Officials from Santa Barbara, San Luis Obispo, and San Benito counties will go before a state prison review panel Sept. 18 to convince the state to fund the construction of a tri-counties “prisoner re-entry facility” in Paso Robles.
The idea behind the facility is to address the high rate at which released state prisoners commit new crimes. The facility would offer drug treatment and job training, for example
If the project gets built, all three counties would receive millions of dollars in conditional grants from the state to subsidize local jail projects.
The incentive has garnered ample support from officials in all three counties, including county supervisors and sheriffs Bill Brown (Santa Barbara County), Pat Hedges (San Luis Obispo County), and Curtis Hill (San Benito County).
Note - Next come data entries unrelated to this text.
(* ===== verification/SchedThm.v ===== *)
(** * Theorems on the scheduler

    [SchedOk] is what the core scheduler relies on in a scheduling class; the
    theorems on [wakeup_proc] and [schedule] are proved for any such class,
    round robin provides it, and the order in which round robin serves the
    processes is a theorem of its own. *)

From stdpp Require Import base gmap list.
From Stdlib Require Import ZArith Lia Bool.
From S2P Require Import Prelude.
From S2P Require Import Dlist.
From S2P Require Import PageTable.
From S2P Require Import PageTableOps.
From S2P Require Import KState.
From S2P Require Import Sched.

(** ** What a scheduling class may change *)

(** [g'] is [g] up to the fields the scheduler owns. *)
Definition psim (g g' : proc_struct) : Prop :=
  g' = set_time_slice (time_slice g') (set_need_resched (need_resched g') g).

#[export] Instance psim_refl : Reflexive psim.
Proof. intros []. done. Qed.
#[export] Instance psim_trans : Transitive psim.
Proof. intros g1 g2 g3 H1 H2. unfold psim in *. rewrite H2, H1. done. Qed.

Definition procs_sim (m m' : gmap Z proc_struct) : Prop := forall x, option_relation psim (fun _ => False) (fun _ => False) (m !! x) (m' !! x).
Officials in Paso Robles, however, aren’t convinced.
On Aug. 28, Paso Robles Police Chief Lisa Solomon and Paso Robles City Councilmen Duane Picanco, Fred Strong, and John Hamon attended a town hall meeting to discuss concerns about the project with the community.
At the top of the list of concerns was the possibility of the city being flooded with prisoners released from the facility.
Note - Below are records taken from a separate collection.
(* ===== verification/SyncThm.v ===== *)
(** * Theorems on semaphores

    The machine of one semaphore: the running process enters [down], goes to sleep in it
    or leaves it, or does [up], and the scheduler switches processes.  The value, the
    processes inside and those let in but not yet back from [down] add up to a constant,
    a process in [down] sleeps only while it is queued and the value is zero, waiters are
    served in order, and none of the assertions of the code can fail. *)

From stdpp Require Import base gmap list.
From Stdlib Require Import ZArith Lia Bool.
From S2P Require Import Prelude.
From S2P Require Import Dlist.
From S2P Require Import KState.
From S2P Require Import Sched.
From S2P Require Import SchedThm.
From S2P Require Import TimerThm.
From S2P Require Import Sync.

Section SemInv.
Context {sc : sched_class} `{!SchedOk sc}.
Implicit Types (s : kst).

(** [w] is the wait of the sleeping process [p] on [sem]. *)
Definition waiting s (sem w p : Z) : Prop :=
  exists x g, waits s !! w = Some x /\ w_queue x = sem /\ w_proc x = p /\
    procs s !! p = Some g /\ state g = PROC_SLEEPING /\ wait_state g = WT_KSEM.

Record SemInv s (sem v : Z) : Prop := {
  sm_val : sems s !! sem = Some v;
  sm_range : 0 <= v < 2147483647;
  sm_empty : 0 < v -> queue_of s sem = [];
  sm_nodup : NoDup (queue_of s sem);
  sm_wait : forall w, w ∈ queue_of s sem -> exists p, waiting s sem w p;
  sm_inj : forall w w' p, w ∈ queue_of s sem -> w' ∈ queue_of s sem ->
             waiting s sem w p -> waiting s sem w' p -> w = w'
}.

Lemma waiting_fun s sem w p p' : waiting s sem w p -> waiting s sem w p' -> p = p'.
Proof. intros (x&?&Hx&_&<-&_) (x'&?&Hx'&_&<-&_). congruence. Qed.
Assembly Bill 900—also known as the Public Safety and Offender Rehabilitation Services Act of 2007—requires that prisoners be released to the county they lived in prior to being incarcerated. Prisoners who committed crimes anywhere in San Luis Obispo County, therefore, wouldn’t have to be returned to the city in which the crimes were committed.
Santa Barbara County Sheriff’s Commander Tom Jenkins said that Paso Robles officials have no need to worry about transportation because both Santa Barbara and San Benito counties are committed to bringing their prisoners home.
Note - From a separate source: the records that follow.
(* ===== verification/Vfs.v ===== *)
(** * Inodes, the virtual file system and open files (kern/fs)

    Models inode.c, vfs.c, vfsdev.c, vfslookup.c, vfspath.c, vfsfile.c, file.c,
    fs.c and iobuf.c.  Pointers to [struct inode], [struct fs] and
    [struct fs_struct] are integers; a [struct file *] is the owner of the file
    map with the index in it.  A file system enters through the two tables of
    function pointers the code reaches it by, [inode_ops] and the [fs_get_root]
    of [struct fs]; what is private to it is the type parameter [X].  A C string
    is the list of its bytes before the NUL.  Whether [kmalloc] finds memory, and
    where, is an argument.  The semaphores around the lists (Sync.v) only make
    each operation uninterrupted, which is how it is modelled. *)

From stdpp Require Import base gmap list.
From Stdlib Require Import ZArith Lia Bool.
From S2P Require Import Prelude.
From S2P Require Import Atomic.
From S2P Require Import Vmm.

Definition E_TOO_BIG := 12.
Definition E_NO_DEV := 13.
Definition E_NA_DEV := 14.
Definition E_NOENT := 16.
Definition E_ISDIR := 17.
Definition E_NOTDIR := 18.
Definition E_UNIMP := 20.
Definition E_EXISTS := 23.

Definition O_RDONLY : Z := 0.
Definition O_WRONLY : Z := 1.
Definition O_RDWR : Z := 2.
Definition O_CREAT : Z := 4.
Definition O_EXCL : Z := 8.
Definition O_TRUNC : Z := 16.
Definition O_APPEND : Z := 32.
Definition O_ACCMODE : Z := 3.
Definition NO_FD : Z := -0x9527.
Definition LSEEK_SET : Z := 0.
Definition LSEEK_CUR : Z := 1.
Definition LSEEK_END : Z := 2.
Definition FS_MAX_DNAME_LEN : Z := 31.
Definition S_IFMT : Z := 28672.
Definition S_IFREG : Z := 4096.
Definition S_IFDIR : Z := 8192.
Definition S_IFLNK : Z := 12288.
Definition S_IFCHR : Z := 16384.
Definition S_IFBLK : Z := 20480.
Definition S_ISDIR (mode : Z) : bool := Z.land mode S_IFMT =? S_IFDIR.
Definition MAX_INODE_COUNT : Z := 0x10000.
(** [FS_STRUCT_BUFSIZE / sizeof(struct file)] = (4096 - 24) / 28. *)
Definition FS_STRUCT_NENTRY : Z := 145.

(** ** I/O buffers *)

Record iobuf := mkIob { io_base : Z; io_offset : Z; io_len : Z; io_resid : Z }.

Definition iobuf_init (base len offset : Z) : iobuf := mkIob base offset len len.
Definition iobuf_used (iob : iobuf) : Z := u32 (io_len iob - io_resid iob).

(** The kernel's byte memory is the state of the two routines that move data. *)
Definition iobuf_skip (iob : iobuf) (n : Z) : M bytes iobuf :=
  do! assert_ (n <=? io_resid iob) in
  ret (mkIob (u32 (io_base iob + n)) (s32 (io_offset iob + n)) (io_len iob) (io_resid iob - n)).

(** Return value, the buffer and [*copiedp]. *)
Definition iobuf_move (iob : iobuf) (data len : Z) (m2b : bool) : M bytes (Z * iobuf * Z) :=
  let alen := if len <? io_resid iob then len else io_resid iob in
  let! r := (if 0 <? alen then
               let src := if m2b then data else io_base iob in
               let dst := if m2b then io_base iob else data in
               do! modify (bcopy dst src alen) in
               let! iob' := iobuf_skip iob alen in ret (iob', len - alen)
             else ret (iob, len)) in
  ret (if snd r =? 0 then 0 else - E_NO_MEM, fst r, alen).

Definition bzero (dst n : Z) (m : bytes) : bytes :=
  fun x => if (dst <=? x) && (x <? dst + n) then 0 else m x.
Definition iobuf_move_zeros (iob : iobuf) (len : Z) : M bytes (Z * iobuf * Z) :=
  let alen := if len <? io_resid iob then len else io_resid iob in
  let! r := (if 0 <? alen then
               do! modify (bzero (io_base iob) alen) in
               let! iob' := iobuf_skip iob alen in ret (iob', len - alen)
             else ret (iob, len)) in
  ret (if snd r =? 0 then 0 else - E_NO_MEM, fst r, alen).

(** ** The state *)

Definition path := list Z.
Definition SLASH : Z := 47.
Definition COLON : Z := 58.

Record stat := mkStat { st_mode : Z; st_nlinks : Z; st_blocks : Z; st_size : Z }.

Record inode := mkInode { ref_count : Z; open_count : Z; in_type : Z; in_fs : option Z; in_ops : Z }.
Definition inode_type_device_info : Z := 0x1234.
Definition inode_type_sfs_inode_info : Z := 0x1235.

Inductive fd_status := FD_NONE | FD_INIT | FD_OPENED | FD_CLOSED.
#[export] Instance fd_status_eq : EqDecision fd_status.
Proof. solve_decision. Defined.

Record file := mkFile {
  status : fd_status; readable : bool; writable : bool;
  f_fd : Z; pos : Z; node : option Z; f_count : Z
}.
Definition set_status v f := mkFile v (readable f) (writable f) (f_fd f) (pos f) (node f) (f_count f).
Definition set_mode r w f := mkFile (status f) r w (f_fd f) (pos f) (node f) (f_count f).
Definition set_pos v f := mkFile (status f) (readable f) (writable f) (f_fd f) v (node f) (f_count f).
Definition set_node v f := mkFile (status f) (readable f) (writable f) (f_fd f) (pos f) v (f_count f).
Definition set_f_count v f := mkFile (status f) (readable f) (writable f) (f_fd f) (pos f) (node f) v.

Record fs_struct := mkFsS { pwd : option Z; fs_count : Z }.
Record vfs_dev_t := mkVdev { devname : path; devnode : option Z; vdev_fs : option Z; mountable : bool }.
“We’re not ready to endorse [the facility],” Solomon said in a recent phone interview. “Everyone’s going to have to stand by and see what transpires over the next few weeks.”
The issue is unofficially scheduled to go before the Paso Robles City Council on Sept. 16. Until then, Solomon said that she and the city attorney are “in the process of looking into giving conditional support of the facility in time for the Sept. 18 deadline.”
Jenkins said that the county is sensitive to Paso Robles’ questions and concerns.
“Santa Barbara County is trying to be a good neighbor,” Jenkins said. “This agreement will put us in a long-term, cooperative relationship with not only San Luis Obispo and San Benito counties, but the city of Paso Robles.”
Originally, San Benito and San Luis Obispo counties had planned to build their own 250-bed facility at the site in Paso Robles. The site is made up of the Estrella Youth Correctional Facility, which shut down earlier this summer because of budget issues, and additional surrounding acreage.
Similarly, Santa Barbara County was working with CDCR to build its own facility to be housed in the new North County jail. However, a misunderstanding over who would run the facility led the county to enter into a partnership with the two neighboring counties.
According to AB 900, counties must build re-entry facilities in order to receive the grant up for grabs through the legislation. Currently, Santa Barbara County is expected to receive approximately $56.3 million in funds for the North County jail. San Luis Obispo County is expected to receive approximately $25 million to help fund a women’s jail.
If approved for construction, the state-run, 500-bed re-entry facility in Paso Robles would provide prisoners with job training and life skills during their final year of incarceration. The proposed facility and its programs would be based on the newest prison model from the state corrections system.
In the past, the stereotypical rehabilitation program in California consisted of giving released inmates $200 and a bus ticket.
“That’s exactly the mentality we’re trying to get away from,” said Gordon Hinkle, deputy press secretary for the CDCR. “We don’t want to just dump [people released from prison] in the middle of nowhere.”
Hinkle said that the main goal of the re-entry facility is to give inmates “a network of support” before they are released to help lessen their chances of re-offending.
“We want them to be confident with their abilities before they’re released back into the world,” Hinkle said.